Pericyte and their tunnelling nanotubes (P-TNTs) have been described as involved in the early phases of angiogenesis in the human normal developing brain and glioblastoma, being a common feature of combined endothelium/pericyte vessel sprouts. Based on the few data available so far about this ‘alternative’ pericyte-TNT-driven mode of angiogenesis, whose precise function in vessel growth through vascular cells communication, has still to be determined, this study aims to cast light on the regulative molecules involved in this process, governed by intimate pericyte-endothelial interactions. After considering the existence of the sprout guiding pericyte and P-TNT, as shown by pioneering ultrastructural studies as well as by more recent observations with NG2/CD146 pericyte markers and basal lamina molecules, a step-by-step profile of the process has been suggested and an investigation undertaken on ‘unconventional’, pro-angiogenic ligand/receptor systems, that may have a role aside from the canonical pathways.

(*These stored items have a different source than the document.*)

Lemma context_bytes_map kind fields : segment kind -> checked fields [] -> Forall field_ok fields ->
  zlen (context_bytes kind fields) <= 2 ^ 31 - 1 ->
  values 3 1 (context_bytes kind fields)
  /\ exists v body, kind_value v kind
     /\ (fields = [] -> is_map (context_bytes kind fields) [(str "kind", v)])
     /\ (fields <> [] -> is_map (context_bytes kind fields) [(str "kind", v); (kind, body)]
                        /\ is_map body (field_entries fields)).
Proof.
  intros Hk (Hs&Hu&_&_) Hok Hl. rewrite context_bytes_eq in *. rewrite !zlen_app in Hl.
  pose proof (zlen_mpStr kind). pose proof (zlen_nonneg fields). pose proof (zlen_nonneg (mpStr [] (str "kind"))).
  set (m := if zlen fields =? 0 then 1 else 2) in *. pose proof (zlen_nonneg (mpMap [] m)).
  set (inner := if 0 <? zlen fields then _ else _) in *. pose proof (zlen_nonneg inner).
  destruct (mpMap_spec [] m) as (hm & E & Hm); [unfold m; case_match; lia|]. rewrite E in *. clear E. cbn [app] in *.
  destruct (mpStr_spec [] kind) as (hk & Ek & Hhk); [lia|]. cbn [app] in Ek.
  assert (kind_value (mpStr [] kind) kind) as Hkv by (exists hk; split_and!; [done|done|by apply segment_utf8|done]).
  assert (forall d, values (S d) 1 (mpStr [] kind)) as Hkd.
  { intros d. rewrite Ek. apply leaf. by apply h_str, segment_utf8. }
  destruct (entry_values 1 (str "kind") (mpStr [] kind) kind_segment) as (Hv1 & h1 & E1 & Hh1); [by vm_compute|done|].
  destruct fields as [|f fields].
  - assert (inner = []) as -> by done. rewrite app_nil_r. split.
    + apply (values_node 2 0 2 hm (mpStr [] (str "kind") ++ mpStr [] kind) []) in Hv1; [|exact (h_map hm 1 Hm)|lia|lia|constructor].
      by rewrite app_nil_r in Hv1.
    + exists (mpStr [] kind), []. split; [done|]. split; [|done]. intros _.
      exists hm, (mpStr [] (str "kind") ++ mpStr [] kind). split_and!; [done|done|].
      rewrite E1.
      pose proof (entries_cons h1 _ _ 1 [] [] Hh1 eq_refl (Hkd 0%nat) entries_nil) as He. by rewrite app_nil_r in He.
  - assert (m = 2) as Em by (unfold m; by destruct (Z.eqb_spec (zlen (f :: fields)) 0); [len|]).
    assert (inner = mpStr [] kind ++ mpMap [] (zlen (f :: fields)) ++ fields_bytes (f :: fields)) as Ei
      by (unfold inner; destruct (Z.ltb_spec 0 (zlen (f :: fields))); [done|len]).
    rewrite Em in *. rewrite Ei in *. clear Em Ei inner m. set (fs := f :: fields) in *.
    rewrite !zlen_app in Hl. pose proof (zlen_nonneg (mpMap [] (zlen fs))). pose proof (zlen_nonneg (fields_bytes fs)).
    pose proof (zlen_nonneg (mpStr [] kind)). pose proof (zlen_nonneg hm).
    destruct (fields_bytes_values fs Hok Hu Hs) as [Hvf Hef]; [lia|].
    assert (zlen fs <= 2 ^ 31 - 1) as Hn by (apply values_bound in Hvf; lia).
    destruct (mpMap_spec [] (zlen fs)) as (hf & Ef & Hf); [lia|]. cbn [app] in Ef. rewrite Ef in *.
    set (body := hf ++ fields_bytes fs).
    assert (0 < zlen fs) as Hpos by (unfold fs; len).
    assert (values 2 1 body) as Hvb.
    { unfold body. rewrite <- (app_nil_r (fields_bytes fs)).
      apply (values_node 1 0 (2 * zlen fs)); [by apply h_map|lia|lia|done|constructor]. }
    destruct (entry_values 1 kind body Hk) as (Hv2 & h2 & E2 & Hh2); [lia|done|].
    split.
    + pose proof (values_app _ _ _ _ _ Hv1 Hv2) as Hv.
      apply (values_node 2 0 (2 + 2) hm _ []) in Hv; [|exact (h_map hm 2 Hm)|lia|lia|constructor].
      rewrite app_nil_r, <- !app_assoc in Hv. exact Hv.
    + exists (mpStr [] kind), body. split; [done|]. split; [done|]. intros _. split.
      * exists hm, ((mpStr [] (str "kind") ++ mpStr [] kind) ++ mpStr [] kind ++ body). split_and!; [app_eq|done|].
        pose proof (entries_cons h2 _ _ 2 [] [] Hh2 (segment_utf8 _ Hk) Hvb entries_nil) as He. rewrite app_nil_r, <- E2 in He.
        rewrite E1, <- !app_assoc. exact (entries_cons h1 _ _ 1 _ _ Hh1 eq_refl (Hkd 0%nat) He).
      * exists hf, (fields_bytes fs). split_and!; [done| |done]. unfold field_entries, zlen. by rewrite length_fmap.
Qed.
End encode.

(** With the kind "kind" the two entries of the outer map clash. *)
Lemma kind_clash {U : Uapi} {L : AuditLaws U} fields : fields <> [] -> checked fields [] -> Forall field_ok fields ->
  zlen (context_bytes (str "kind") fields) <= 2 ^ 31 - 1 ->
  auditContextShape (context_bytes (str "kind") fields) = false.
Proof.
  intros Hne Hc Hok Hl. apply not_true_is_false. intros (kvs & kd & other & fs & Hm & Hz & Hg & _)%shape_iff.
  destruct (context_bytes_map _ _ kind_segment Hc Hok Hl) as (_ & v & body & Hkv & _ & Hmap).
  destruct (Hmap Hne) as [Hm2 _]. apply kind_of_spec in Hkv.
  destruct (map_entries_at _ _ _ _ Hm Hg) as (c & c' & E1 & E2 & _).
  destruct Hm2 as (h & r & Eb & Hh & He). rewrite Eb, at_start, (mapLen_at [] _ _ _ Hh) in E1.
  injection E1 as Ez <-. rewrite <- Ez in E2. rewrite <- (app_nil_r r) in E2. cbn [app] in E2.
  inversion He as [|h1 k1 v1 d1 r1 w1 Hh1 Hu1 Hv1 He1 E3 E4]; subst.
  inversion He1 as [|h2 k2 v2 d2 r2 w2 Hh2 Hu2 Hv2 He2 E3 E4]; subst. clear He He1.
  change (Z.to_nat (zlen [(str "kind", v); (str "kind", body)])) with 2%nat in E2. cbn [shape_entries] in E2.
  rewrite <- !app_assoc in E2.
  destruct (entry_at h h1 (str "kind") d1 v (h2 ++ str "kind" ++ body ++ w2 ++ []) Hh1 Hu1 Hv1) as [R1 S1].
  rewrite R1 in E2. cbn [mbind option_bind] in E2. rewrite S1 in E2. cbn [mbind option_bind] in E2.
  rewrite zseg_mid_at in E2. unfold kind_of in Hkv.
  destruct (read_str (mkCursor v 0)) as [[kd1 vc]|]; [|done]. cbn [mbind option_bind] in *.
  destruct (_ || _); [done|].
  destruct (entry_at (h ++ h1 ++ str "kind" ++ v) h2 (str "kind") d2 body (w2 ++ []) Hh2 Hu2 Hv2) as [R2 S2].
  rewrite R2 in E2. cbn [mbind option_bind] in E2. rewrite S2 in E2. done.
Qed.

(** C18: the encoder produces what the validator accepts, and refuses only what its
    comment names.  [EncodeAuditContext] succeeds exactly when kind and keys are
    segments, keys are distinct, string values are UTF-8 and the encoding is within
    the limit, and the kind is not "kind" when there are fields; its result is then the
    documented map with the fields in order, and [ValidateAuditContext] accepts it.
    Otherwise the error is [ErrBadAuditContext].  ([field_ok] is the range of the Go
    integer types.) *)
Theorem EncodeAuditContext_spec {U : Uapi} {L : AuditLaws U} (kind : bytes) (fields : list AuditField)
    (Hok : Forall field_ok fields) :
  (encodable kind fields
   /\ EncodeAuditContext kind fields = Ok (context_bytes kind fields)
   /\ ValidateAuditContext (context_bytes kind fields) = Ok tt
   /\ context_shape (context_bytes kind fields) kind (field_entries fields))
  \/ (~ encodable kind fields
      /\ exists e, EncodeAuditContext kind fields = Err e /\ errors_is e ErrBadAuditContext = true).
Proof.
  pose proof audit_len_ok as Hmax. pose proof audit_depth_ok as Hdepth. unfold EncodeAuditContext, encodable.
  pose proof (isEventSegment_segment kind) as Hk. destruct (isEventSegment kind); cbn [negb].
  2: { right. split; [intros ([=]%Hk&_)|eauto]. }
  destruct (check_fields_spec fields []) as [[-> Hc]|(e & -> & He & Hc)]; [|right; split; [tauto|]; cbn; eauto].
  rewrite bind_Ok. cbv zeta.
  destruct (Z.ltb_spec KACS_ACCESS_CHECK_MAX_AUDIT_CONTEXT_LEN (zlen (context_bytes kind fields))).
  { right. split; [intros (_&_&_&?); lia|eauto]. }
  destruct (context_bytes_map kind fields) as (Hv & v & body & Hkv & Hm1 & Hm2); [by apply Hk|done|done|lia|].
  destruct (decide (kind = str "kind" /\ fields <> [])) as [[-> Hne]|Hnot].
  { right. split; [intros (_&_&?&_); auto|]. unfold ValidateAuditContext.
    rewrite kind_clash by (done || lia). cbn [negb orb].
    by destruct (_ || _); eexists. }
  assert (kind = str "kind" -> fields = []) as Himp.
  { intros ->. destruct fields; [done|]. exfalso. by apply Hnot. }
  assert (context_shape (context_bytes kind fields) kind (field_entries fields)) as Hshape.
  { destruct Hc as (Hs&_). destruct fields as [|f fields].
    - exists v, [(str "kind", v)]. split_and!; [auto|done|by left].
    - destruct (Hm2 ltac:(done)) as [Hm Hb]. exists v, [(str "kind", v); (kind, body)]. split_and!; [done|done|right].
      exists body. split_and!; [by left| |done|done|].
      + intros E. by specialize (Himp E).
      + unfold field_entries. apply Forall_fmap. eapply Forall_impl; [exact Hs|]. done. }
  assert (ValidateAuditContext (context_bytes kind fields) = Ok tt) as Hval.
  { unfold ValidateAuditContext. apply values_bound in Hv as Hb.
    destruct (Z.eqb_spec (zlen (context_bytes kind fields)) 0); [lia|].
    destruct (Z.ltb_spec KACS_ACCESS_CHECK_MAX_AUDIT_CONTEXT_LEN (zlen (context_bytes kind fields))); [lia|]. cbn [orb].
    rewrite (proj2 (auditContextShape_spec _)) by eauto. cbn [negb orb].
    replace auditContextMaxDepth with (Z.of_nat (Z.to_nat auditContextMaxDepth)) by (unfold auditContextMaxDepth; lia).
    assert (3 <= Z.to_nat auditContextMaxDepth)%nat as H3 by (unfold auditContextMaxDepth; lia).
    rewrite (proj2 (mpWellFormed_values _ (Z.to_nat auditContextMaxDepth) ltac:(lia))); [done|]. by eapply values_mono. }
  left. split_and!; [by apply Hk|apply Hc..|done|lia| |done|done].
  by rewrite Hval.
Qed.

Lemma EncodeAuditContext_spec_witness :
  @EncodeAuditContext pkm (str "service") [AuditString (str "name") (str "jellyfin")] = Ok sample_context
  /\ @ValidateAuditContext pkm sample_context = Ok tt.
Proof.
  destruct (@EncodeAuditContext_spec pkm pkm_AuditLaws (str "service") [AuditString (str "name") (str "jellyfin")])
    as [(_&He&Hv&_)|(_&e&He&_)].
  - constructor; [|constructor]. split; split; vm_compute; congruence.
  - split; [exact He|exact Hv].
  - exfalso. vm_compute in He. discriminate He.
Defined.

(** The kind "kind" satisfies the documented grammar and is refused with fields. *)
Example kind_kind_refused :
  segment (str "kind") /\ is_ok (@EncodeAuditContext pkm (str "kind") [AuditBool (str "x") true]) = false.
Proof. split; [apply kind_segment|vm_compute; reflexivity]. Qed.

End Audit.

In this context, a possible candidate worthy of investigation is the c-KIT receptor, a member of the tyrosine kinase family of proteins, which also includes the well-known VEGFR and PDGFR. According to the obtained results showing a primary localization of c-KIT on endothelial cells and pointing out a differential distribution of the receptor on normal vs glioblastoma vessels, it seems conceivable to propose the stem cell factor/c-KIT signaling as a key factor in pericyte-TNT-driven angiogenesis, advancing this alternative mode of angiogenesis and the c- KIT pathway as possible targets for devising effective antiangiogenic therapeutic strategies.